(** The claim C2 as stated fails: for the distinct identities [alice]
    and [bob], the path [../bob/key] given with identity [alice]
    resolves to the file [key] of [bob], outside the namespace of
    [alice]; [Get] reads the bytes [bob] stored there, [Put] overwrites
    them and [Delete] removes them. *)
Lemma C2_counterexample :
  "alice" ≠ "bob" ∧
  locate (cwd example_bob) (filepath.Join [Path example_store; "alice"; "../bob/key"])
  = Some (namespace (cwd example_bob) example_store "bob" ++ ["key"]) ∧
  ¬ namespace (cwd example_bob) example_store "alice"
      `prefix_of` namespace (cwd example_bob) example_store "bob" ++ ["key"] ∧
  (∃ h st', Get example_marshal example_store "alice" "../bob/key" example_bob = (Ok h, st') ∧
     (ReadAll 9 4 h st').1.2 = Some buy_milk) ∧
  walk (namespace (cwd example_bob) example_store "bob" ++ ["key"]) (root example_bob)
  = Found (File buy_milk 384 100) ∧
  walk (namespace (cwd example_bob) example_store "bob" ++ ["key"])
    (root (Put example_store "alice" "../bob/key" (bytes_NewReader []) 420 example_bob).2)
  = Found (File [] 420 100) ∧
  walk (namespace (cwd example_bob) example_store "bob" ++ ["key"])
    (root (Delete example_store "alice" "../bob/key" example_bob).2) = NoEnt.
Proof.
  split; [done|]. split; [by vm_compute|]. split.
  { intros [k Hk]. vm_compute in Hk. done. }
  split; [|split; [|split]; by vm_compute].
  eexists _, _. split; by vm_compute.
Qed.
____________________
● **Task statement**: Please make an exact copy of each record.

● **The answer**:
(** The claim C2 as stated fails: for the distinct identities [alice]
    and [bob], the path [../bob/key] given with identity [alice]
    resolves to the file [key] of [bob], outside the namespace of
    [alice]; [Get] reads the bytes [bob] stored there, [Put] overwrites
    them and [Delete] removes them. *)
Lemma C2_counterexample :
  "alice" ≠ "bob" ∧
  locate (cwd example_bob) (filepath.Join [Path example_store; "alice"; "../bob/key"])
  = Some (namespace (cwd example_bob) example_store "bob" ++ ["key"]) ∧
  ¬ namespace (cwd example_bob) example_store "alice"
      `prefix_of` namespace (cwd example_bob) example_store "bob" ++ ["key"] ∧
  (∃ h st', Get example_marshal example_store "alice" "../bob/key" example_bob = (Ok h, st') ∧
     (ReadAll 9 4 h st').1.2 = Some buy_milk) ∧
  walk (namespace (cwd example_bob) example_store "bob" ++ ["key"]) (root example_bob)
  = Found (File buy_milk 384 100) ∧
  walk (namespace (cwd example_bob) example_store "bob" ++ ["key"])
    (root (Put example_store "alice" "../bob/key" (bytes_NewReader []) 420 example_bob).2)
  = Found (File [] 420 100) ∧
  walk (namespace (cwd example_bob) example_store "bob" ++ ["key"])
    (root (Delete example_store "alice" "../bob/key" example_bob).2) = NoEnt.
Proof.
  split; [done|]. split; [by vm_compute|]. split.
  { intros [k Hk]. vm_compute in Hk. done. }
  split; [|split; [|split]; by vm_compute].
  eexists _, _. split; by vm_compute.
Qed.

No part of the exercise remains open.